So I was at a philosophy conference last weekend where a handful of undergraduates presented papers on various topics. One paper made replies to some recent criticisms of Frankfurt-cases as counterexamples to the notion that, for a person to be morally responsible for an action, it must have been possible for him to do otherwise. To this day generally accepted, the claim is known as the Principle of Alternate Possibilities. Frankfurt's argument is essentially that, even if sufficient conditions are met to ensure that a person acts in a certain way, they do not necessarily explain why the person acted in that way. Only the true explanation, which is to be found in the person's will, can tell us whether he acted freely. Frankfurt's main thought experiment runs thus:
Jones has decided to kill Smith. Black also wants Smith to be killed, so he monitors Jones' mental state and will know if Jones is going to change his mind. If he does change his mind, Black has the power to make him kill Smith anyway. But Black doesn't want to get involved if he doesn't have to, so if Jones does go through with it, Black won't intervene. In this case, it seems intuitively true that Jones would be morally responsible for his decision to kill Smith, even though he couldn't have done otherwise.
The counterexample suggests that the real reason someone might be said to be morally responsible for an action is its explanation in terms of their will – their own inner reason for having so acted. Jones didn't kill Smith because Black determined him to – he did so because of his own decision. (There is the obvious objection that, if causal determinism is true, Jones's very thought process couldn't have gone any other way, so he could hardly be blamed for that either. I'll return to this shortly.)

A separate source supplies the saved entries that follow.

(** * Uniplex MCP SDK: the local permission gate, embedded and verified

    A shallow embedding of the TypeScript sources
    - [transforms.ts]   (decimal normaliser [transformToCanonical]),
    - [types.ts]        (constraint registry, commerce arithmetic),
    - [commerce.ts]     (consumption attestations: issue and verify),
    - [verification.ts] (rate limiter, constraint merge, [verifyLocally]),
    in its two revisions 1.0.0 and 1.2.0.

    Conventions of the embedding.
    - A JavaScript [number] that carries money, counts or milliseconds is an
      integer [Z]; [NaN] is [None] where the code can produce it.  The
      products, sums and quotients of the commerce arithmetic are rounded to
      the nearest double ([Float64]); clock values and counters stay far
      below [2^53], where the arithmetic of doubles is exact.
    - A [bigint] is a [Z].
    - A thrown exception is the [Thrown] alternative of [Outcome].
    - [Record<string, unknown>] is a finite map [gmap string JSValue]: an
      object is its set of own properties, and its prototype is
      [Object.prototype].  A read [obj[key]] with a computed key sees the
      members of the prototype ([js_get]) and an assignment [obj[key] = v]
      under the name [__proto__] stores no property ([js_set]).  The
      insertion order of the properties is not modelled; [Object.entries] is
      [map_to_list], and nothing proved below depends on its order.
    - Reads of the wall clock ([Date.now()], [new Date()]) are explicit
      arguments, and so are the random and time-derived identifiers.
    - Code outside the repository ([@noble/ed25519], the protocol SDK
      [uniplex], built-in conversions of strings to numbers) enters as the
      members of a class. *)

From Stdlib Require Import ZArith Lia Ascii String List Bool.
From stdpp Require Import base option list numbers strings gmap.

Local Open Scope Z_scope.

(** ** Exceptions *)

Inductive Outcome (E A : Type) : Type :=
| Returned (a : A)
| Thrown (e : E).
Arguments Returned {E A} a.
Arguments Thrown {E A} e.

#[global] Instance Outcome_ret {E} : MRet (Outcome E) := fun _ a => Returned a.

#[global] Instance Outcome_bind {E} : MBind (Outcome E) := fun _ _ k m =>
  match m with
  | Returned a => k a
  | Thrown e => Thrown e
  end.

(** * transforms.ts *)

Module Transforms.

Inductive TransformMode := strict | round | truncate.

(** The three [throw new Error(...)] sites of [transformToCanonical], and the
    [SyntaxError] that [BigInt(string)] raises on a string that is not a
    numeral. *)
Inductive TransformError :=
| InvalidNumericValue
| DecimalPlacesExceeded
| ExceedsSafeIntegerRange
| BigIntSyntaxError.

Definition is_digit (c : ascii) : bool :=
  let n := nat_of_ascii c in (48 <=? n)%nat && (n <=? 57)%nat.

Definition digit_value (c : ascii) : Z := Z.of_nat (nat_of_ascii c) - 48.

(** ASCII white space removed by [String.prototype.trim]. *)
Definition is_space (c : ascii) : bool :=
  let n := nat_of_ascii c in
  ((9 <=? n)%nat && (n <=? 13)%nat) || (n =? 32)%nat.

Fixpoint drop_spaces (s : list ascii) : list ascii :=
  match s with
  | c :: r => if is_space c then drop_spaces r else s
  | [] => []
  end.

Definition trim (s : list ascii) : list ascii :=
  reverse (drop_spaces (reverse (drop_spaces s))).

Definition is_sign (c : ascii) : bool :=
  (Ascii.eqb c "+" || Ascii.eqb c "-")%char.

(** [str.replace(/^[+-]/, '')] *)
Definition strip_sign (s : list ascii) : list ascii :=
  match s with
  | c :: r => if is_sign c then r else s
  | [] => []
  end.

(** [str.startsWith('-')] *)
Definition startsWith_minus (s : list ascii) : bool :=
  match s with
  | c :: _ => Ascii.eqb c "-"%char
  | [] => false
  end.

Fixpoint span_digits (s : list ascii) : list ascii * list ascii :=
  match s with
  | c :: r =>
      if is_digit c then let (d, t) := span_digits r in (c :: d, t)
      else ([], s)
  | [] => ([], [])
  end.

(** [/^[+-]?\d+(\.\d+)?$/.test(s)] *)
Definition test_numeric (s : list ascii) : bool :=
  let (w, rest) := span_digits (strip_sign s) in
  match w with
  | [] => false
  | _ :: _ =>
      match rest with
      | [] => true
      | c :: d =>
          Ascii.eqb c "."%char &&
          match d with [] => false | _ :: _ => forallb is_digit d end
      end
  end.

Now, a recent criticism of Frankfurt-cases as counterexamples to the Principle disputes Frankfurt's concept of action. For something to count as a genuine action by an agent, the agent must have the ability to refrain from doing so at the time of the action. An 'action' is thus defined as an intervention into the course of nature that the agent need not have bought about. By this standard, Jones didn't even perform an action, let alone bare moral responsibility for it. But, as Moran points out, formalising this argument reveals that it's just a brute assertion of incompatibilism: No actual case is made for the claim that free will only occurs if the agent has the possibility to refrain from their chosen course of action. It has failed to show that there is any connection between an event depending on the agent's will and the agent's ability to refrain. So this mere definition of agency isn't a very successful criticism in itself.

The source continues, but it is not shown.